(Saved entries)
=== Begin Enclosure ===

(* ===== verification/Chat.v ===== *)
(** * Chat, reactions and presence

    Model of the message handlers of Server/ws/handlers_chat.go,
    handlers_reaction.go and handlers_presence.go, with the permission helpers
    of handlers.go. A handler receives the connection it runs for and the
    payload of the envelope; [None] is an absent payload. The HTML sanitizer
    (bluemonday's strict policy) is a parameter. *)

From S2P Require Import Prelude Permissions GoText Wire GoTime Rows Store Hub.
#[local] Open Scope string_scope.
#[local] Open Scope Z_scope.

Module Chat.

Definition chatRateLimit : Z := 10.
Definition chatWindow : Z := Second.
Definition typingRateLimit : Z := 1.
Definition typingWindow : Z := 3 * Second.
Definition presenceRateLimit : Z := 1.
Definition presenceWindow : Z := 10 * Second.
Definition reactionRateLimit : Z := 5.
Definition reactionWindow : Z := Second.
Definition maxMessageLen : Z := 4000.

(** ** Helpers of handlers.go *)

Definition fail (p : Z) (code message : string) : M unit := sendMsg p (buildErrorMsg code message).

(** The rate-limit keys: a name and the ids it is scoped to. *)
Definition key1 (name : string) (a : Z) : string := name +:+ ":" +:+ itoa a.
Definition key2 (name : string) (a b : Z) : string := name +:+ ":" +:+ itoa a +:+ ":" +:+ itoa b.

Definition hasChannelPerm (p channelID perm : Z) : M bool :=
  c ← conn p;
  match cl_user c with
  | None => mret false
  | Some u =>
      role ← sys (GetRoleByID (u_role u));
      match role with
      | inr (Some r) => sys (HasChannelPerm (r_permissions r) (r_id r) channelID perm)
      | _ => mret false
      end
  end.

Definition requireChannelPerm (p channelID perm : Z) (permLabel : string) : M bool :=
  ok ← hasChannelPerm p channelID perm;
  if ok : bool then mret true
  else _ ← fail p ErrCodeForbidden ("missing " +:+ permLabel +:+ " permission"); mret false.

(** [p.X.Int64()] followed by the test [err != nil || id <= 0]. *)
Definition positive_id (lit : string) : option Z :=
  id ← ParseInt64 lit; if id <=? 0 then None else Some id.

(** [chErr == nil && ch != nil && ch.Type == "dm"] *)
Definition is_dm_result (r : result db_error (option Channel)) : bool :=
  match r with inr (Some ch) => String.eqb (c_type ch) "dm" | _ => false end.

(** The access check of edit, delete and reactions on a message's channel: the
    DM branch asks for participation, the other for a permission. *)
Definition channel_access (p : Z) (isDM : bool) (channelID : Z) (role_check : M bool) : M bool :=
  if isDM then
    c ← conn p;
    ok ← sys (IsDMParticipant (cl_userID c) channelID);
    mret (match ok with inr b => b | inl _ => false end)
  else role_check.

Section handlers.
Context (sanitize : string -> string).

(** ** chat_send *)

(** Access to the target channel, with the replies of the refusals. *)
Definition chat_send_access (p : Z) (isDM : bool) (channelID : Z) : M bool :=
  c ← conn p;
  if isDM then
    ok ← sys (IsDMParticipant (cl_userID c) channelID);
    match ok with
    | inl _ => _ ← fail p ErrCodeInternal "failed to check DM participation"; mret false
    | inr false => _ ← fail p ErrCodeForbidden "you are not a participant in this DM"; mret false
    | inr true => mret true
    end
  else requireChannelPerm p channelID (go_or ReadMessages SendMessages) "SEND_MESSAGES".

(** Slow mode: moderators bypass it, DM channels have none. *)
Definition slow_mode_ok (p channelID : Z) (isDM : bool) (ch : Channel) : M bool :=
  c ← conn p;
  if negb isDM && (0 <? c_slow_mode ch) then
    isMod ← hasChannelPerm p channelID ManageMessages;
    if isMod : bool then mret true
    else
      ok ← allow (key2 "slow" (cl_userID c) channelID) 1 (wrap_int64 (c_slow_mode ch * Second));
      if ok : bool then mret true
      else _ ← fail p ErrCodeSlowMode ("channel has " +:+ itoa (c_slow_mode ch) +:+ "s slow mode"); mret false
  else mret true.

(** The attachment objects are built from maps, whose keys are sorted. *)
Definition attachment_json (a : AttachmentInfo) : json :=
  JObj [("filename", JStr (ai_Filename a)); ("id", JStr (ai_ID a)); ("mime", JStr (ai_Mime a));
    ("size", JInt (ai_Size a)); ("url", JStr (ai_URL a))].

(** Linking the attachments: [None] when the message had to be withdrawn. *)
Definition link_attachments (p msgID : Z) (ids : list string) : M (option (list json)) :=
  match ids with
  | [] => mret (Some [])
  | _ =>
      linked ← sys (LinkAttachmentsToMessage msgID ids);
      match linked with
      | inl _ =>
          c ← conn p;
          _ ← sys (DeleteMessage msgID (cl_userID c) true);
          _ ← fail p ErrCodeInternal "failed to send message with attachments";
          mret None
      | inr n =>
          if 0 <? n then
            atts ← sys (GetAttachmentsByMessageIDs [msgID]);
            match atts with
            | inl _ => mret (Some [])
            | inr m => mret (Some (attachment_json <$> default [] (m !! msgID)))
            end
          else mret (Some [])
      end
  end.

=== End Enclosure ===

▶ [Task prompt]
Retype all of the data exactly. Leave nothing out.

▶ [Final answer]
(* ===== verification/Chat.v ===== *)
(** * Chat, reactions and presence

    Model of the message handlers of Server/ws/handlers_chat.go,
    handlers_reaction.go and handlers_presence.go, with the permission helpers
    of handlers.go. A handler receives the connection it runs for and the
    payload of the envelope; [None] is an absent payload. The HTML sanitizer
    (bluemonday's strict policy) is a parameter. *)

From S2P Require Import Prelude Permissions GoText Wire GoTime Rows Store Hub.
#[local] Open Scope string_scope.
#[local] Open Scope Z_scope.

Module Chat.

Definition chatRateLimit : Z := 10.
Definition chatWindow : Z := Second.
Definition typingRateLimit : Z := 1.
Definition typingWindow : Z := 3 * Second.
Definition presenceRateLimit : Z := 1.
Definition presenceWindow : Z := 10 * Second.
Definition reactionRateLimit : Z := 5.
Definition reactionWindow : Z := Second.
Definition maxMessageLen : Z := 4000.

(** ** Helpers of handlers.go *)

Definition fail (p : Z) (code message : string) : M unit := sendMsg p (buildErrorMsg code message).

(** The rate-limit keys: a name and the ids it is scoped to. *)
Definition key1 (name : string) (a : Z) : string := name +:+ ":" +:+ itoa a.
Definition key2 (name : string) (a b : Z) : string := name +:+ ":" +:+ itoa a +:+ ":" +:+ itoa b.

Definition hasChannelPerm (p channelID perm : Z) : M bool :=
  c ← conn p;
  match cl_user c with
  | None => mret false
  | Some u =>
      role ← sys (GetRoleByID (u_role u));
      match role with
      | inr (Some r) => sys (HasChannelPerm (r_permissions r) (r_id r) channelID perm)
      | _ => mret false
      end
  end.

Definition requireChannelPerm (p channelID perm : Z) (permLabel : string) : M bool :=
  ok ← hasChannelPerm p channelID perm;
  if ok : bool then mret true
  else _ ← fail p ErrCodeForbidden ("missing " +:+ permLabel +:+ " permission"); mret false.

(** [p.X.Int64()] followed by the test [err != nil || id <= 0]. *)
Definition positive_id (lit : string) : option Z :=
  id ← ParseInt64 lit; if id <=? 0 then None else Some id.

(** [chErr == nil && ch != nil && ch.Type == "dm"] *)
Definition is_dm_result (r : result db_error (option Channel)) : bool :=
  match r with inr (Some ch) => String.eqb (c_type ch) "dm" | _ => false end.

(** The access check of edit, delete and reactions on a message's channel: the
    DM branch asks for participation, the other for a permission. *)
Definition channel_access (p : Z) (isDM : bool) (channelID : Z) (role_check : M bool) : M bool :=
  if isDM then
    c ← conn p;
    ok ← sys (IsDMParticipant (cl_userID c) channelID);
    mret (match ok with inr b => b | inl _ => false end)
  else role_check.

Section handlers.
Context (sanitize : string -> string).

(** ** chat_send *)

(** Access to the target channel, with the replies of the refusals. *)
Definition chat_send_access (p : Z) (isDM : bool) (channelID : Z) : M bool :=
  c ← conn p;
  if isDM then
    ok ← sys (IsDMParticipant (cl_userID c) channelID);
    match ok with
    | inl _ => _ ← fail p ErrCodeInternal "failed to check DM participation"; mret false
    | inr false => _ ← fail p ErrCodeForbidden "you are not a participant in this DM"; mret false
    | inr true => mret true
    end
  else requireChannelPerm p channelID (go_or ReadMessages SendMessages) "SEND_MESSAGES".

(** Slow mode: moderators bypass it, DM channels have none. *)
Definition slow_mode_ok (p channelID : Z) (isDM : bool) (ch : Channel) : M bool :=
  c ← conn p;
  if negb isDM && (0 <? c_slow_mode ch) then
    isMod ← hasChannelPerm p channelID ManageMessages;
    if isMod : bool then mret true
    else
      ok ← allow (key2 "slow" (cl_userID c) channelID) 1 (wrap_int64 (c_slow_mode ch * Second));
      if ok : bool then mret true
      else _ ← fail p ErrCodeSlowMode ("channel has " +:+ itoa (c_slow_mode ch) +:+ "s slow mode"); mret false
  else mret true.

(** The attachment objects are built from maps, whose keys are sorted. *)
Definition attachment_json (a : AttachmentInfo) : json :=
  JObj [("filename", JStr (ai_Filename a)); ("id", JStr (ai_ID a)); ("mime", JStr (ai_Mime a));
    ("size", JInt (ai_Size a)); ("url", JStr (ai_URL a))].

(** Linking the attachments: [None] when the message had to be withdrawn. *)
Definition link_attachments (p msgID : Z) (ids : list string) : M (option (list json)) :=
  match ids with
  | [] => mret (Some [])
  | _ =>
      linked ← sys (LinkAttachmentsToMessage msgID ids);
      match linked with
      | inl _ =>
          c ← conn p;
          _ ← sys (DeleteMessage msgID (cl_userID c) true);
          _ ← fail p ErrCodeInternal "failed to send message with attachments";
          mret None
      | inr n =>
          if 0 <? n then
            atts ← sys (GetAttachmentsByMessageIDs [msgID]);
            match atts with
            | inl _ => mret (Some [])
            | inr m => mret (Some (attachment_json <$> default [] (m !! msgID)))
            end
          else mret (Some [])
      end
  end.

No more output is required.